Share your dilemmas and get honest opinions from other Mumsnetters.

To think I'm entitled to medical privacy?

48 replies

Cherry346 · 10/02/2025 16:27

Long story short- I was diagnosed with a serious medical condition shortly after the birth of my children which has all but destroyed my life. I've had various treatments and have been referred for psychiatric help to try and manage the mental side which verged on a breakdown. My husband picked me up from the first appointment and when I met him in the car he was on the phone to someone telling them all about who I was seeing, the reasons why and what medicines I was hoping they'd put me on. Seeing I looked unhappy he eventually ended the call and it turned out he'd been talking to his sister with whom I have, at best, a fractious relationship for various reasons. I was so angry that he'd been telling her private medical information which, to me, is deeply personal (only my husband and parents are aware that I'd been seeking psychiatric help) and I really lost it with him. He said I'm overreacting and that he's entitled to discuss with his family as well. I can't help feeling really betrayed but don't know whether im
overreacting due to current circumstances. AIBU?

OP posts:
PearlClutzsche · 10/02/2025 16:29

God no! He has no business whatsoever sharing your private info. He is certainly not "entitled" to tell anyone.

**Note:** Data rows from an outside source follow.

Lemma expand_loop_spec fuel prk info L n w :
  prk <> [] -> Z.of_nat (length prk) < 2 ^ 32 -> Z.of_nat (length info) < 2 ^ 32 - 33 ->
  (L <= n + fuel)%nat ->
  wp (expand_loop fuel prk (Z.of_nat (length prk)) info (Z.of_nat L)
        (take L (hkdf_okm prk info n)) (hkdf_T prk info n) (wrap 8 (Z.of_nat n + 1)))
    (derive_post (hkdf_expand prk info L) w) w.
Proof.
  intros Np Lp Li. revert n w. induction fuel as [|fuel IH]; intros n w Hf; cbn [expand_loop].
  - rewrite length_take, length_okm.
    replace (negb _) with true by lia. apply wp_ret. rewrite okm_enough by lia. apply derive_now.
  - rewrite length_take, length_okm.
    destruct (Nat.le_gt_cases L (32 * n)) as [G|G].
    { replace (negb _) with true by lia. apply wp_ret. rewrite okm_enough by lia. apply derive_now. }
    replace (negb _) with false by lia. rewrite to_u8_wrap.
    pose proof (length_T prk info n) as Lt.
    eapply wp_seq; [apply hmac_spec; [done | done | len]|].
    intros t w1 (O1 & D1 & H1).
    assert (ET : hmac_sha256 prk (hkdf_T prk info n ++ info ++ [to_u8 (Z.of_nat n + 1)]) = hkdf_T prk info (S n)).
    { cbn [hkdf_T]. do 4 f_equal. f_equal. lia. }
    rewrite ET in D1, H1. destruct t as [|t0 t].
    { apply wp_ret. split; [done|]. split; [by left|]. intros Hh. destruct (H1 Hh) as [_ E].
      apply (f_equal length) in E. cbn [hkdf_T] in E. rewrite hmac_sha256_length in E. done. }
    destruct D1 as [|D1]; [done|]. rewrite D1.
    assert (L32 : length (hkdf_T prk info (S n)) = 32%nat) by apply hmac_sha256_length.
    rewrite L32, wrap_succ.
    replace (take L (hkdf_okm prk info n) ++ take _ (hkdf_T prk info (S n)))
      with (take L (hkdf_okm prk info (S n))).
    2: { rewrite okm_S, take_app, length_okm. f_equal.
         destruct (Nat.le_gt_cases 32 (L - 32 * n)).
         - rewrite !take_ge; rewrite ?L32; [done | lia | lia].
         - f_equal. lia. }
    replace (Z.of_nat n + 1 + 1) with (Z.of_nat (S n) + 1) by lia.
    eapply wp_mono; [apply IH; lia|]. intros r w'. apply derive_after; [done|].
    intros Hh. by apply H1.
Qed.

Lemma expand_spec prk info L w :
  prk <> [] -> Z.of_nat (length prk) < 2 ^ 32 -> Z.of_nat (length (string_bytes info)) < 2 ^ 32 - 33 ->
  wp (Expand (Some prk) (Z.of_nat (length prk)) info (Z.of_nat L))
    (derive_post (hkdf_expand prk (string_bytes info) L) w) w.
Proof.
  intros Np Lp Li. unfold Expand.
  destruct (Nat.eq_dec L 0) as [->|N].
  - rewrite orb_true_r. apply wp_ret, derive_now.
  - replace (_ || _) with false by (destruct prk; [done | cbn [length]; lia]).
    rewrite Nat2Z.id.
    pose proof (expand_loop_spec L prk (string_bytes info) L 0 w Np Lp Li) as H.
    cbn [hkdf_T] in H. unfold hkdf_okm in H. cbn [seq fmap list_fmap concat] in H.
    rewrite take_nil in H. apply H. lia.
Qed.

Lemma extract_spec salt ikm w :
  Z.of_nat (length salt) < 2 ^ 32 -> Z.of_nat (length ikm) < 2 ^ 32 ->
  wp (Extract (Some salt) (Z.of_nat (length salt)) (Some ikm) (Z.of_nat (length ikm)))
    (derive_post (hkdf_extract salt ikm) w) w.
Proof.
  intros Ls Li. unfold Extract.
  assert (E : exists k, k <> [] /\ Z.of_nat (length k) < 2 ^ 32 /\ hkdf_extract salt ikm = hmac_sha256 k ikm /\
    (if Z.of_nat (length salt) =? 0 then pret (replicate 32 x00)
     else plift (rd_slice salt 0 (Z.of_nat (length salt)))) w = Def (k, w)).
  { destruct salt as [|b salt].
    - by exists (replicate 32 x00).
    - exists (b :: salt). split; [done|]. split; [done|]. split; [done|].
      replace (_ =? 0) with false by (cbn [length]; lia).
      unfold plift. rewrite rd_slice_ok by lia. by rewrite Nat2Z.id, sub_all. }
  destruct E as (k & Nk & Lk & -> & Ek).
  apply wp_bind. unfold wpx at 1. rewrite Ek. by apply hmac_spec.
Qed.

Lemma derive_key_spec salt ikm info L w :
  Z.of_nat (length salt) < 2 ^ 32 -> Z.of_nat (length ikm) < 2 ^ 32 ->
  Z.of_nat (length (string_bytes info)) < 2 ^ 32 - 33 ->
  wp (DeriveKey (Some salt) (Z.of_nat (length salt)) (Some ikm) (Z.of_nat (length ikm)) info (Z.of_nat L))
    (derive_post (hkdf salt ikm (string_bytes info) L) w) w.
Proof.
  intros Ls Lk Li. unfold DeriveKey. eapply wp_seq; [by apply extract_spec|].
  intros prk w1 (O1 & D1 & H1).
  assert (L32 : length (hkdf_extract salt ikm) = 32%nat) by apply hmac_sha256_length.
  destruct prk as [|b prk].
  - apply wp_ret. split; [done|]. split; [by left|]. intros Hh. destruct (H1 Hh) as [_ E].
    by rewrite <- E in L32.
  - destruct D1 as [|D1]; [done|]. rewrite D1.
    eapply wp_mono.
    + apply expand_spec; [intros E; by rewrite E in L32 | lia | done].
    + intros r w'. apply derive_after; [done|]. intros Hh. by apply H1.
Qed.

(** ** The PIN *)

(** The six decimal digits of [v]. *)
Definition digit (v : N) : ascii := pretty_N_char (v mod 10).
Definition six_digits (v : N) : string :=
  String (digit (v / 10 / 10 / 10 / 10 / 10)) (String (digit (v / 10 / 10 / 10 / 10))
    (String (digit (v / 10 / 10 / 10)) (String (digit (v / 10 / 10))
      (String (digit (v / 10)) (String (digit v) "")))))%N.

Lemma pretty_six v : (100000 <= v < 1000000)%N -> pretty v = six_digits v.
Proof.
  intros H. unfold pretty, pretty_N. rewrite decide_False by lia.
  do 6 (rewrite pretty_N_go_step by (zify; Z.to_euclidean_division_equations; lia)).
  replace (v / 10 / 10 / 10 / 10 / 10 / 10)%N with 0%N
    by (zify; Z.to_euclidean_division_equations; lia).
  by rewrite pretty_N_go_0.
Qed.

(** The PIN a MAC stands for. *)
Definition pin_of (mac : list byte) : Z := be_value (take 4 mac) mod 900000 + 100000.

Lemma sas_spec key w :
  key <> [] -> Z.of_nat (length key) < 2 ^ 32 ->
  wp (ComputeSasPin (Some key) (Z.of_nat (length key)))
    (fun pin w' => obj w' = obj w /\
       let mac := hmac_sha256 key (string_bytes sas_info) in
       (pin = "000000"%string \/ pin = six_digits (Z.to_N (pin_of mac))) /\
       (healthy w -> healthy w' /\ pin = six_digits (Z.to_N (pin_of mac)))) w.
Proof.
  intros Nk Lk. unfold ComputeSasPin.
  replace (_ =? 0) with false by (destruct key; [done | cbn [length]; lia]).
  eapply wp_seq; [by apply hmac_spec|]. intros mac w1 (O1 & D1 & H1). cbn zeta.
  assert (L32 : length (hmac_sha256 key (string_bytes sas_info)) = 32%nat) by apply hmac_sha256_length.
  destruct (Z.ltb_spec (Z.of_nat (length mac)) 4) as [L|L].
  - apply wp_ret. split; [done|]. split; [by left|]. intros Hh. destruct (H1 Hh) as [_ E].
    rewrite E, L32 in L. lia.
  - destruct D1 as [-> | ->]; [cbn in L; lia|].
    apply wp_bind. eapply wp_lift; [apply rd_be32_ok; lia|]. apply wp_ret.
    change (sub (Z.to_nat 0) 4 ?l) with (take 4 l).
    set (mac := hmac_sha256 key (string_bytes sas_info)) in *.
    fold (pin_of mac). assert (R : 100000 <= pin_of mac < 1000000).
    { unfold pin_of. pose proof (Z.mod_pos_bound (be_value (take 4 mac)) 900000). lia. }
    rewrite wrap_small by lia. rewrite pretty_six by lia.
    change (setw6 (six_digits ?v)) with (six_digits v).
    split; [done|]. split; [by right|]. intros Hh. by split; [apply H1|].
Qed.

End Laws.

(** * Properties *)

Section Properties.
Context {W : Type} `{HC : Cng W} `{HM : CngModel W} `{HL : !CngLaws W} `{HV : !CngLive W}.

(** The key derivation is RFC 5869.  For salt, key material and info of less
    than 4 GiB, [DeriveKey] with an output of any length [L] terminates and
    returns exactly the first [L] bytes of T(1) | T(2) | ... computed from
    HMAC(salt, ikm), the default salt being 32 zero bytes; or the empty vector,
    which it never does when CNG is healthy.  It leaves no CNG object behind
    even when a call fails.  (The block counter is one byte: it is the RFC's for
    [L] up to 255 * 32, and wraps after.) *)
Theorem DeriveKey_rfc5869 salt ikm info L (w : W) :
  Z.of_nat (length salt) < 2 ^ 32 -> Z.of_nat (length ikm) < 2 ^ 32 ->
  Z.of_nat (length (string_bytes info)) < 2 ^ 32 - 33 ->
  wp (DeriveKey (Some salt) (Z.of_nat (length salt)) (Some ikm) (Z.of_nat (length ikm)) info (Z.of_nat L))
    (fun r w' => obj w' = obj w /\
       (r = [] \/ r = hkdf salt ikm (string_bytes info) L) /\
       (healthy w -> healthy w' /\ r = hkdf salt ikm (string_bytes info) L)) w.
Proof. apply derive_key_spec. Qed.

(** The pairing PIN.  For a non-empty key [ComputeSasPin] returns the six
    decimal digits of a number between 100000 and 999999 computed from the first
    four bytes of the MAC, or "000000", which is not in that range and which it
    returns only when CNG failed; no CNG object is left behind. *)
Theorem ComputeSasPin_range key (w : W) :
  key <> [] -> Z.of_nat (length key) < 2 ^ 32 ->
  wp (ComputeSasPin (Some key) (Z.of_nat (length key)))
    (fun pin w' => obj w' = obj w /\
       exists n, (100000 <= n <= 999999)%N /\
         n = Z.to_N (pin_of (hmac_sha256 key (string_bytes sas_info))) /\
         (pin = "000000"%string \/ pin = six_digits n) /\
         (healthy w -> healthy w' /\ pin = six_digits n)) w.
Proof.
  intros Nk Lk. eapply wp_mono; [by apply sas_spec|]. intros pin w' (O & D & H). split; [done|].
  eexists. split; [|split; [reflexivity|]; by split].
  unfold pin_of. pose proof (Z.mod_pos_bound
    (be_value (take 4 (hmac_sha256 key (string_bytes sas_info)))) 900000). lia.
Qed.

End Properties.

(** * Witnesses *)
From S2P Require Import Simulator.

Cherry346 · 10/02/2025 16:33

PearlClutzsche · 10/02/2025 16:29

God no! He has no business whatsoever sharing your private info. He is certainly not "entitled" to tell anyone.

Thanks, what's what I thought but because it's his sister he seems to think it's ok as it's "within the family". He really can't understand what he's done wrong :(

OP posts:
Yennefer44 · 10/02/2025 16:56

He is entitled to seek support for himself. However, he is NOT entitled to share your personal /medical information with anyone. Ok, maybe with his therapist if he has one, but that's it.
He's in the wrong, you are right to be fuming.

MuddyPawsIndoors · 10/02/2025 16:59

Oh dear OP, I'm so sorry but I can see both sides of this.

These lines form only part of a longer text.